### Assignment
In the records below, find the line containing "Raw) [] ys k" and the line containing "destruct (none_throws copy_ctor_throws ys);"; please repeat exactly the lines from one to the other, both included, and nothing more.

### Input data
Lemma assign_loop_returned (this rhs : Vector T) (spre spost dpre dpost : block)
    ys xs i s' l :
  i = length spre -> i = length dpre -> length xs = length ys ->
  assign_loop this rhs i (length ys)
    (spre ++ (Live <$> ys) ++ spost, dpre ++ (Live <$> xs) ++ dpost) = Ok tt s' l ->
  s' = (spre ++ (Live <$> ys) ++ spost, dpre ++ (Live <$> ys) ++ dpost).
Proof.
  revert xs spre dpre i l s'.
  induction ys as [|y ys IH]; intros [|x xs] spre dpre i l s' Hs Hd Hlen; try done.
  - by intros [= <- _].
  - cbn [assign_loop length fmap list_fmap app].
    unfold bind at 1, RawMemory_at at 1, assert, bind at 1.
    destruct (i <? capacity_ (data_ rhs)); [|done].
    unfold ret at 1 2. cbn [app].
    unfold bind at 1, RawMemory_at at 1, assert, bind at 1.
    destruct (i <? capacity_ (data_ this)); [|done].
    unfold ret at 1 2. cbn [app].
    unfold bind at 1, on_src at 1, zoom at 1. cbn [fst snd].
    rewrite (load_at spre) by done.
    unfold bind at 1, on_dst at 1, zoom at 1. cbn [fst snd].
    rewrite (load_at dpre) by done.
    unfold bind at 1.
    destruct (copy_assign_throws x y); [done|].
    unfold bind at 1, on_dst at 1, zoom at 1. cbn [fst snd].
    rewrite (store_at dpre) by done. unfold emit. cbn [fst snd app].
    rewrite (snoc_middle spre), (snoc_middle dpre).
    destruct (assign_loop _ _ _ _ _) as [[] s1 l1| |] eqn:Hrest; [|done|done].
    apply IH in Hrest as ->; [|len|len|by injection Hlen].
    intros [= <- _]. by rewrite <- !app_assoc.
Qed.

Lemma Allocate_returned {S} n (s s' : S) b l :
  @Allocate T _ S n s = Ok b s' l -> exists k, b = replicate k Raw /\ k <= n.
Proof.
  unfold Allocate. destruct (n =? 0) eqn:Hn.
  - apply Nat.eqb_eq in Hn as ->. intros [= <- _]. by exists 0.
  - destruct (operator_new n) as [|k] eqn:Hnew; [done|].
    unfold bind, emit, ret. intros [= <- _]. exists k. split; [done|].
    by apply operator_new_le.
Qed.

(** what a copy construction that returns has built *)
Lemma Vector_copy_returned {S} (ys : list T) c (s s' : S) v l :
  length ys <= c ->
  Vector_copy (vec ys c) s = Ok v s' l -> v = vec ys (length ys).
Proof.
  intros Hle. unfold Vector_copy, constructing, RawMemory_ctor.
  intros (d & s1 & l1 & l2 & Hd & Hbody & ->)%bind_Ok_inv.
  apply bind_Ok_inv in Hd as (b & s2 & l3 & l4 & Hb & Hret & ->).
  apply Allocate_returned in Hb as (k & -> & Hk). injection Hret as <- <- <-.
  revert Hbody. unfold bind, zoom. cbn [vec size_ data_ buffer_ fst snd GetAddress].
  change (GetAddress _) with 0.
  cbn [vec size_] in Hk. destruct (decide (k = length ys)) as [->|Hne].
  2:{ rew (uninitialized_copy_n_short [] (replicate (c - length ys) Raw) [] ys k
             ltac:(lia)).
      by destruct (negb _ && _). }
  rewrite <- (app_nil_r (replicate (length ys) Raw)).
  rew (uninitialized_copy_n_spec [] (replicate (c - length ys) Raw) [] [] ys).
  destruct (none_throws copy_ctor_throws ys); [|done].
  unfold ret, set_buffer. cbn [snd buffer_ capacity_]. intros [= <- _].
  by apply (vec_eq ys _ (length ys) 0 (length ys)).
Qed.

Lemma uninitialized_copy_n_at (spre spost dpre dpost : block) xs i k j :
  i = length spre -> k = length xs -> j = length dpre ->
  uninitialized_copy_n i k j
    (spre ++ (Live <$> xs) ++ spost, dpre ++ replicate k Raw ++ dpost)
  = if none_throws copy_ctor_throws xs
    then Ok tt (spre ++ (Live <$> xs) ++ spost, dpre ++ (Live <$> xs) ++ dpost)
            (EvCopyCtor <$> xs)
    else Throw (spre ++ (Live <$> xs) ++ spost,
                dpre ++ replicate k Raw ++ dpost)
            ((EvCopyCtor <$> before_throw copy_ctor_throws xs) ++
             (EvDestroy <$> before_throw copy_ctor_throws xs)).
Proof. intros -> -> ->. apply uninitialized_copy_n_spec. Qed.

(** what a copy assignment between two objects that returns has done *)
Lemma copy_assign_body_returned (xs ys : list T) cap c2 s' l :
  length xs <= cap -> length ys <= c2 ->
  copy_assign_body (vec xs cap, vec ys c2) = Ok tt s' l ->
  s' = (vec ys (if cap <? length ys then length ys else cap), vec ys c2).
Proof.
  intros Hx Hy (s0 & s1 & l0 & l0' & Hget & Hbody & ->)%bind_Ok_inv.
  injection Hget as <- <- <-. revert Hbody.
  cbn [fst snd vec size_ data_ capacity_ RawMemory_Capacity app].
  fold (vec xs cap). fold (vec ys c2).
  destruct (cap <? length ys) eqn:Hcap.
  - unfold scoped.
    destruct (Vector_copy _ _) as [c s0 l0| |] eqn:Hcopy; [|done|done].
    pose proof Hcopy as Hc. apply Vector_copy_returned in Hc as ->; [|done].
    apply (Vector_copy_state (vec ys c2) _ s0 (vec ys (length ys)) l0) in Hcopy as ->.
    unfold zoom. cbn [fst snd]. rewrite Swap_spec. cbn [fst snd].
    rewrite Vector_dtor_spec by done. by intros [= <- _].
  - apply Nat.ltb_ge in Hcap.
    intros (a & s1 & l1 & l2 & Hloop & Hrest & ->)%bind_Ok_inv.
    apply bind_Ok_inv in Hrest as (a2 & s2 & l3 & l4 & Htail & Hsize & ->).
    destruct a, a2. revert Hsize. unfold modify, bind, get, put. intros [= <- _].
    set (m := length ys `min` length xs) in *.
    revert Hloop. unfold rhs_to_this, zoom.
    cbn [fst snd vec size_ data_ buffer_ capacity_].
    destruct (assign_loop _ _ _ _ _) as [[] bb lb| |] eqn:Hloop; [|done|done].
    intros [= <- _].
    replace (Live <$> ys) with ((Live <$> take m ys) ++ (Live <$> drop m ys))
      in Hloop by (by rewrite <- fmap_app, take_drop).
    replace (Live <$> xs) with ((Live <$> take m xs) ++ (Live <$> drop m xs))
      in Hloop by (by rewrite <- fmap_app, take_drop).
    rewrite <- !app_assoc in Hloop.
    assert (Hm1 : length (take m ys) = m) by (rewrite length_take; lia).
    assert (Hm2 : length (take m xs) = m) by (rewrite length_take; lia).
    rewrite <- Hm1 in Hloop at 1.
    apply (assign_loop_returned _ _ [] _ [] _ (take m ys) (take m xs)) in Hloop as ->;
      [|done|done|lia].
    revert Htail. unfold set_data, set_buffer.
    cbn [fst snd app vec size_ data_ buffer_ capacity_ GetAddress Nat.add].
    destruct (length ys <? length xs) eqn:Hlt.
    + apply Nat.ltb_lt in Hlt. assert (m = length ys) as Hm by lia.
      unfold zoom, in_data, zoom. cbn [fst snd data_ buffer_ capacity_ size_].
      rewrite Hm, take_ge by lia.
      rewrite (destroy_n_at' (Live <$> ys) _ (drop (length ys) xs)) by len.
      unfold set_data, set_buffer. cbn [fst snd data_ buffer_ capacity_ size_].
      intros [= <- _]. cbn [fst snd]. f_equal.
      * apply (vec_eq ys _ cap (cap - length ys) (length ys)); [|lia|done].
        rewrite <- replicate_add. do 2 f_equal. lia.
      * by rewrite drop_ge by lia.
    + apply Nat.ltb_ge in Hlt. assert (m = length xs) as Hm by lia.
      unfold rhs_to_this, zoom. cbn [fst snd data_ buffer_ capacity_ size_].
      rewrite (replicate_split (cap - length xs) (length ys - length xs)) by lia.
      rewrite (drop_ge xs m) by lia. cbn [fmap list_fmap app].
      rewrite (uninitialized_copy_n_at (Live <$> take m ys) _ (Live <$> take m ys) _
                 (drop m ys)) by len.
      destruct (none_throws copy_ctor_throws (drop m ys)); [|done].
      unfold set_data, set_buffer. cbn [fst snd data_ buffer_ capacity_ size_].
      intros [= <- _]. cbn [fst snd]. f_equal.
      * apply (vec_eq ys _ cap (cap - length ys) (length ys)); [|lia|done].
        rewrite app_assoc, <- fmap_app, take_drop. do 2 f_equal. lia.
      * unfold vec. by rewrite app_assoc, <- fmap_app, take_drop.
Qed.
Lemma parse_value_int (fuel : nat) (n : Z) (k : string) :
  ends_number k ->
  parse_value (S fuel) (print_int n k) = Some (JNum n, k).
Proof.
  intros Hk. unfold print_int.
  destruct (Z.to_int n) as [u|u] eqn:Hn.
  - pose proof (to_int_Pos _ Hn) as Hu.
    destruct (print_uint_head k (unorm_fixed_nonnil Hu)) as (c & tl & Hp & Hc).
    destruct (is_digit_dispatch _ Hc) as (Hws & H1 & H2 & H3 & H4 & H5).
    rewrite Hp. cbn -[parse_nat Z.of_int].
    rewrite Hws, H1, H2, H3, H4, H5, Hc.
    rewrite <- Hp, (parse_nat_print _ Hu Hk), <- Hn, DecimalZ.of_to.
    reflexivity.
  - pose proof (to_int_Neg _ Hn) as Hu.
    cbn -[parse_nat Z.of_int].
    rewrite (parse_nat_print _ Hu Hk), <- Hn, DecimalZ.of_to. reflexivity.
Qed.

Lemma parse_chars_escape (c : ascii) (rest : string) :
  parse_chars (escape c rest) = cons_char c (parse_chars rest).
Proof.
  destruct c as [[] [] [] [] [] [] [] []]; reflexivity.
Qed.

Lemma parse_chars_print (s k : string) :
  parse_chars (print_chars s k) = Some (s, k).
Proof.
  induction s as [|c s IH]; simpl.
  - reflexivity.
  - rewrite parse_chars_escape, IH. reflexivity.
Qed.

Lemma print_head (j : json) (k : string) :
  exists c tl, print j k = String c tl /\ opens_value c.
Proof.
  unfold opens_value.
  destruct j as [|[]|n|s|items|members]; simpl;
    try (do 2 eexists; split; [reflexivity|repeat split; reflexivity]).
  unfold print_int. destruct (Z.to_int n) as [u|u] eqn:Hn.
  - destruct (print_uint_head k (unorm_fixed_nonnil (to_int_Pos _ Hn)))
      as (c & tl & Hp & Hc).
    exists c, tl. split; [exact Hp|].
    destruct (is_digit_dispatch _ Hc) as (Hws & _).
    split; [exact Hws|].
    unfold is_digit, digit_of_char in Hc.
    split; [destruct (Ascii.eqb_spec c "]") as [->|]
           |destruct (Ascii.eqb_spec c "}") as [->|]];
      try reflexivity; discriminate.
  - do 2 eexists; split; [reflexivity|repeat split; reflexivity].
Qed.

Lemma parse_print_all (fuel : nat) :
  (forall j k, (jsize j <= fuel)%nat -> ends_number k ->
               parse_value fuel (print j k) = Some (j, k))
  /\ (forall items k, items <> [] -> (items_size items <= fuel)%nat ->
                      parse_items fuel (print_seq print "]" items k)
                      = Some (items, k))
  /\ (forall members k, members <> [] -> (members_size members <= fuel)%nat ->
                        parse_members fuel
                          (print_seq (print_member print) "}" members k)
                        = Some (members, k)).
Proof.
  induction fuel as [|fuel (IHv & IHi & IHm)].
  - split; [|split].
    + intros j k H. destruct j; simpl in H; lia.
    + intros [|x items] k Hne H; [contradiction|].
      unfold items_size in H; simpl in H; lia.
    + intros [|[name x] members] k Hne H; [contradiction|].
      unfold members_size in H; simpl in H; lia.
  - split; [|split].
    + intros j k Hsize Hk.
      destruct j as [|[]|n|s|items|members]; try reflexivity.
      * apply parse_value_int; assumption.
      * cbn -[parse_chars print_chars]. rewrite parse_chars_print. reflexivity.
      * destruct items as [|x items]; [reflexivity|].
        assert (Hi : parse_items fuel (print_seq print "]" (x :: items) k)
                     = Some (x :: items, k)).
        { apply IHi; [discriminate|]. simpl in Hsize. unfold items_size.
          simpl. lia. }
        assert (Hhd : exists c tl, print_seq print "]" (x :: items) k
                                   = String c tl /\ opens_value c).
        { simpl. destruct items; apply print_head. }
        destruct Hhd as (c & tl & Hp & Hws & Hb & _).
        change (print (JArr (x :: items)) k)
          with (String "[" (print_seq print "]" (x :: items) k)).
        cbn -[print_seq parse_items]. 
        rewrite Hp at 1. simpl skip_ws. rewrite Hws, Hb, Hi. reflexivity.
      * destruct members as [|m members]; [reflexivity|].
        assert (Hm : parse_members fuel
                       (print_seq (print_member print) "}" (m :: members) k)
                     = Some (m :: members, k)).
        { apply IHm; [discriminate|]. simpl in Hsize. unfold members_size.
          simpl. destruct m. lia. }
        assert (Hhd : exists tl,
                   print_seq (print_member print) "}" (m :: members) k
                   = String dquote tl).
        { destruct m as [name x]. simpl. destruct members; eexists; reflexivity. }
        destruct Hhd as (tl & Hp).
        change (print (JObj (m :: members)) k)
          with (String "{" (print_seq (print_member print) "}" (m :: members) k)).
        cbn -[print_seq parse_members].
        rewrite Hp at 1. simpl skip_ws. cbn -[print_seq parse_members].
        rewrite Hm. reflexivity.
    + intros [|x items] k Hne Hsize; [contradiction|].
      unfold items_size in Hsize. simpl in Hsize.
      destruct items as [|y items].
      * simpl print_seq. cbn -[parse_value print].
        rewrite IHv by (first [exact eq_refl | simpl in *; lia]). reflexivity.
      * change (print_seq print "]" (x :: y :: items) k)
          with (print x (String "," (print_seq print "]" (y :: items) k))).
        cbn -[parse_value print print_seq].
        rewrite IHv by (first [exact eq_refl | simpl in *; lia]).
        cbn -[parse_value print print_seq].
        rewrite IHi; [reflexivity|discriminate|].
        unfold items_size. simpl in *. lia.
    + intros [|[name x] members] k Hne Hsize; [contradiction|].
      unfold members_size in Hsize. simpl in Hsize.
      destruct members as [|m members].
      * simpl print_seq. unfold print_member, print_string.
        cbn -[parse_value print parse_chars print_chars].
        rewrite parse_chars_print.
        cbn -[parse_value print parse_chars print_chars].
        rewrite IHv by (first [exact eq_refl | simpl in *; lia]). reflexivity.
      * change (print_seq (print_member print) "}" ((name, x) :: m :: members) k)
          with (print_string name (String ":" (print x
                  (String "," (print_seq (print_member print) "}"
                                         (m :: members) k))))).
        unfold print_string.
        cbn -[parse_value print parse_chars print_chars print_seq].
        rewrite parse_chars_print.
        cbn -[parse_value print parse_chars print_chars print_seq].
        rewrite IHv by (first [exact eq_refl | simpl in *; lia]).
        cbn -[parse_value print parse_chars print_chars print_seq].
        rewrite IHm; [reflexivity|discriminate|].
        unfold members_size. destruct m. simpl in *. lia.
Qed.

Section json_induction.

Variable P : json -> Prop.
Hypothesis HNull : P JNull.
Hypothesis HBool : forall b, P (JBool b).
Hypothesis HNum : forall n, P (JNum n).
Hypothesis HStr : forall s, P (JStr s).
Hypothesis HArr : forall items, Forall P items -> P (JArr items).
Hypothesis HObj :
  forall members, Forall (fun kv => P (snd kv)) members -> P (JObj members).

Fixpoint json_nested_ind (j : json) : P j :=
  match j with
  | JNull => HNull
  | JBool b => HBool b
  | JNum n => HNum n
  | JStr s => HStr s
  | JArr items =>
      HArr ((fix go (l : list json) : Forall P l :=
               match l with
               | [] => Forall_nil P
               | x :: r => Forall_cons x (json_nested_ind x) (go r)
               end) items)
  | JObj members =>
      HObj ((fix go (l : list (string * json))
               : Forall (fun kv => P (snd kv)) l :=
               match l with
               | [] => Forall_nil _
               | kv :: r =>
                   Forall_cons (P := fun kv => P (snd kv)) kv
                     (json_nested_ind (snd kv)) (go r)
               end) members)
  end.
Lemma bad_choices_are_skipped_witness :
  forallb (bad_choice Demo.env ["C:\docs\a.pdf"]) ["abc"; "0"; "2"; ""; "-1"] =
    true /\
  selection_loop Demo.env [("C:\docs\a.pdf", [1])] ["C:\docs\a.pdf"]
    (["abc"; "0"; "2"; ""; "-1"] ++ ["q"]) =
  prepend
    (flat_map (fun s => [Input file_prompt;
                         Print (bad_choice_line Demo.env s)])
       ["abc"; "0"; "2"; ""; "-1"])
    (selection_loop Demo.env [("C:\docs\a.pdf", [1])] ["C:\docs\a.pdf"] ["q"]).
Proof.
  split; [reflexivity|].
  apply (@bad_choices_are_skipped Demo.env [("C:\docs\a.pdf", [1])]
           ["C:\docs\a.pdf"] ["abc"; "0"; "2"; ""; "-1"] ["q"]).
  reflexivity.
Defined.

(** ** Patterns without special characters *)

Lemma codes_app (s t : string) :
  codes (s ++ t)%string = codes s ++ codes t.
Proof.
  unfold codes. induction s as [|c s IH]; simpl; [reflexivity | now rewrite IH].
Qed.

Lemma codes_split (s : string) :
  forall a b,
    codes s = a ++ b ->
    exists s1 s2, s = (s1 ++ s2)%string /\ codes s1 = a /\ codes s2 = b.
Proof.
  intros a. revert s. induction a as [|x a IH]; intros s b H.
  - now exists "", s.
  - destruct s as [|c s]; [discriminate|].
    unfold codes in H. simpl in H. injection H as Hx Hs.
    destruct (IH s b Hs) as (s1 & s2 & -> & <- & <-).
    exists (String c s1), s2. unfold codes. simpl. now rewrite Hx.
Qed.

(** Within Latin-1 the letters [re.IGNORECASE] identifies are those with
    the same lower case. *)
Lemma lit_match_latin1 (c a : ascii) :
  lit_match c (N_of_ascii a) = Ascii.eqb (lower_char a) (lower_char c).
Proof.
  unfold lit_match.
  assert ((N_of_ascii a <? 256)%N = true) as ->
    by (apply N.ltb_lt, N_ascii_bounded).
  rewrite ascii_N_embedding.
  destruct (Ascii.eqb_spec (lower_char a) (lower_char c)) as [-> | Hne].
  - apply N.eqb_refl.
  - apply N.eqb_neq. intros H. apply Hne.
    rewrite <- (ascii_N_embedding (lower_char a)), H.
    apply ascii_N_embedding.
Qed.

### Solution
  2:{ rew (uninitialized_copy_n_short [] (replicate (c - length ys) Raw) [] ys k
             ltac:(lia)).
      by destruct (negb _ && _). }
  rewrite <- (app_nil_r (replicate (length ys) Raw)).
  rew (uninitialized_copy_n_spec [] (replicate (c - length ys) Raw) [] [] ys).
  destruct (none_throws copy_ctor_throws ys); [|done].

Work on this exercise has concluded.